Wednesday, August 19, 2009

And Oh, how I pray...

Oh, how I pray.


Do you pray? REALLY pray? I mean, REALLY REALLY?

Oh, how I pray.

A prayer that makes you break into a cold sweat. One of such intensity it brings you to your knees. A feverish pleading with the forces that be. A hand wringing, heart beating, brow furrowed prayer. A desperate yet quiet cry and yet the response I get is, disappointingly, what I asked for - NOTHING.

You see, what I want, NO, what I NEED is nothing. I scream for it, for space. I beg for it, for time. I dream of it, a vacuum. I sacrifice for it, for silence. Sweet elusive silence.

AND Oh, how I pray.

Please, god, buddha, mother earth, PLEASE, where is the off switch?
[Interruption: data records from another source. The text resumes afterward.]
(* ===== verification/PerpBankruptcySpec.v ===== *)
(** * Properties of the perp bankruptcy and of the open interest

    A loss leaves the liqee in three parts: what it can pay for goes to the liqor for settle
    tokens, the insurance fund pays the liqor for a second part, and the rest is socialized,
    which happens only after the fund is exhausted. Module [OpenInterest]: over all
    instructions on a market, the base positions of all accounts balance and the open
    interest counts them. *)

From stdpp Require Import base numbers option list gmap fin_maps.
From Stdlib Require Import ZArith Lia SpecFloat.
From S2P Require Import Prelude FixedPoint HealthType TokenPosition OrderTypes Nodes Oracle OrderTree EventQueue BookSide Orders StablePrice Bank BankSpec Group Serum3 PerpMarket PerpPosition PerpPositionSpec MangoAccount MangoAccountSpec HealthCache AccountRetriever TokenInstructions TokenInstructionsSpec TokenLiquidation TokenLiquidationSpec Book PerpInstructions PerpSettle PerpInstructionsSpec PerpLiquidation PerpLiquidationSpec PerpBankruptcy.

Open Scope Z_scope.

Section spec.
Context `{FixedLaws} `{TokenLaws}.

(** ** Step 1 *)

(** The position of the account in the market has the base lots of [p] and the quote [q]. *)
Definition requoted (idx : Z) (p : PerpPosition) (q : Z) (a' : MangoAccount) : Prop :=
  exists i p', Account.perp_position a' idx = Done (i, p') /\ same_base p p' /\ pp_quote_position_native p' = q.

Lemma quote_change_inv p c p' : Perp.record_liquidation_quote_change p c = Done p' ->
  same_base p p' /\ pp_quote_position_native p' = pp_quote_position_native p + c.
Proof. unfold Perp.record_liquidation_quote_change, Perp.change_quote_position. intros E. fx_inv. done. Qed.

Lemma settle_loss_inv s i j e0 o0 e o x now s' :
  Account.perp_position (bs_liqee s) (pm_perp_market_index (bs_market s)) = Done (i, e0) -> same_base e0 e ->
  Account.perp_position (bs_liqor s) (pm_perp_market_index (bs_market s)) = Done (j, o0) -> same_base o0 o ->
  settle_loss s i j e o x now = Done s' ->
  bs_market s' = bs_market s /\ bs_insurance_bank_opt s' = bs_insurance_bank_opt s /\
  same_flags (bs_liqee s) (bs_liqee s') /\ same_flags (bs_liqor s) (bs_liqor s') /\
  requoted (pm_perp_market_index (bs_market s)) e0 (pp_quote_position_native e + x) (bs_liqee s') /\
  requoted (pm_perp_market_index (bs_market s)) o0 (pp_quote_position_native o - x) (bs_liqor s').
Proof.
  intros Pe Se Po So E. unfold settle_loss in E. apply bind_Done_inv in E as (n & En & E). apply fx_neg_inv in En as ->.
  apply bind_Done_inv in E as (o1 & Eo & E). apply quote_change_inv in Eo as [Bo Qo].
  apply bind_Done_inv in E as (e1 & Ee & E). apply record_settle_quote in Ee as [Be Qe].
  do 2 (apply bind_Done_inv in E as (? & _ & E)).
  pose proof (same_base_trans _ _ _ So Bo) as So1. pose proof (same_base_trans _ _ _ Se Be) as Se1.
  apply bind_Done_inv in E as (oa & Eoa & E). apply bind_Done_inv in E as (ea & Eea & E).
  pose proof (add_spot_transfers_flags _ _ _ _ _ Eoa) as Fo. pose proof (add_spot_transfers_flags _ _ _ _ _ Eea) as Fe.
  apply (add_spot_transfers_inv _ _ _ _ _ _ _ Po (proj1 So1)) in Eoa as (_ & o' & Po' & Bo' & Qo').
  apply (add_spot_transfers_inv _ _ _ _ _ _ _ Pe (proj1 Se1)) in Eea as (_ & e' & Pe' & Be' & Qe').
  apply bind_Done_inv in E as ([[b oa'] ea'] & Et & E). apply bind_Done_inv in E as (c & _ & E). injection E as <-.
  pose proof (settle_tokens_fixed _ _ _ _ _ _ _ _ _ _ Et) as [F1 F2].
  assert (T : exists k tk l tl, oa' = Account.set_token oa k tk /\ ea' = Account.set_token ea l tl).
  { unfold settle_tokens in Et. apply bind_Done_inv in Et as ([ta ia] & _ & Et). apply bind_Done_inv in Et as ([tb ib] & _ & Et).
    apply bind_Done_inv in Et as (? & _ & Et). apply bind_Done_inv in Et as ([[? t1] ?] & _ & Et).
    apply bind_Done_inv in Et as ([[? t2] ?] & _ & Et). injection Et as _ <- <-. by eexists _, _, _, _. }
  destruct T as (k & tk & l & tl & -> & ->). split_and!; try done.
  - exists i, e'. split_and!; [exact Pe'| |lia]. by eapply same_base_trans.
  - exists j, o'. split_and!; [exact Po'| |lia]. by eapply same_base_trans.
Qed.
There is no psychologist, no drink, no pill that quiets her voice.

Eyes open or closed, asleep or awake, ever present she speaks. Every fear, contradiction, judgement, change, difference, and opinion. Every scenario, possibility, and action. Every blink, every risk, every danger. She speaks. Without hesitation or even pause for breath, she rambles on, droning past intention and pleadings...

And OH HOW I PRAY, just for one minute, PLEASE let there be silence.
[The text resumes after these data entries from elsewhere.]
(** ** Begin *)

(** One round of the loop over banks, vaults, token accounts and amounts; [i] is the
    place of the bank. *)
Definition begin_loan (group_pk : Pubkey) (num_loans : nat) (state : list AccountInfo * list Z) (loan : nat * Z) :
    outcome (list AccountInfo * list Z) :=
  let '(ais, seen_token_indexes) := state in
  let '(i, amount) := loan in
  bank_ai ← unwrap (ais !! i);
  vault_ai ← unwrap (ais !! (num_loans + i)%nat);
  token_account_ai ← unwrap (ais !! (2 * num_loans + i)%nat);
  bank ← load_bank bank_ai;
  _ ← require (bk_group bank =? group_pk) ERequireKeysEq;
  _ ← require (bk_vault bank =? fst vault_ai) ERequireKeysEq;
  _ ← require (negb (bool_decide (bk_token_index bank ∈ seen_token_indexes))) error_msg;
  vault ← load_token_account vault_ai;
  token_account ← load_token_account token_account_ai;
  _ ← require (ta_mint token_account =? bk_mint bank) ERequireKeysEq;
  _ ← require (negb (ta_owner token_account =? group_pk)) ERequireKeysNeq;
  _ ← require (bk_flash_loan_approved_amount bank =? 0) ERequireEq;
  _ ← require (bk_flash_loan_token_account_initial bank =? U64_MAX) ERequireEq;
  let bank := set_bk_flash_loan_token_account_initial (set_bk_flash_loan_approved_amount bank amount) (ta_amount token_account) in
  let ais := write_account (fst bank_ai) (ABank bank) ais in
  ais ← (if 0 <? amount then
           _ ← require (negb (ta_amount vault <? amount)) (EMango InsufficentBankVaultFunds);
           transfer_tokens ais vault_ai token_account_ai amount
         else Done ais);
  Done (ais, seen_token_indexes ++ [bk_token_index bank]).

Definition delegate_may_use (program : Pubkey) : bool :=
  (program =? associated_token_id) || (program =? jupiter_mainnet_3) || (program =? jupiter_mainnet_4)
  || (program =? jupiter_mainnet_6) || (program =? compute_budget_id) || (program =? mango_id).

(** [require_msg!] on each pair of the zipped lists. *)
Fixpoint same_keys (l1 l2 : list Pubkey) : outcome unit :=
  match l1, l2 with
  | k1 :: l1, k2 :: l2 => _ ← require (k1 =? k2) error_msg; same_keys l1 l2
  | _, _ => Done tt
  end.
There is no TV show, no nature walk, no song that stops her dialog, her voice.

Am I crazy? Or am I just that sharp? Oh, how I pray for dullness. Oh, how I pray for mediocrity. Oh, how I mouth the words in silent imitation of my deepest desire - for there to be no voice.

For stillness.

Presence.

Silence.

Peace.

2 comments:

Anonymous August 20, 2009 at 4:20 AM  

hm.


























how was that?

Michael Horvath August 21, 2009 at 4:31 AM  

I have been exactly where you are when it comes to prayer. What I have found is that lke many things in life, if we let it come to us instead of chasing it we are much better off.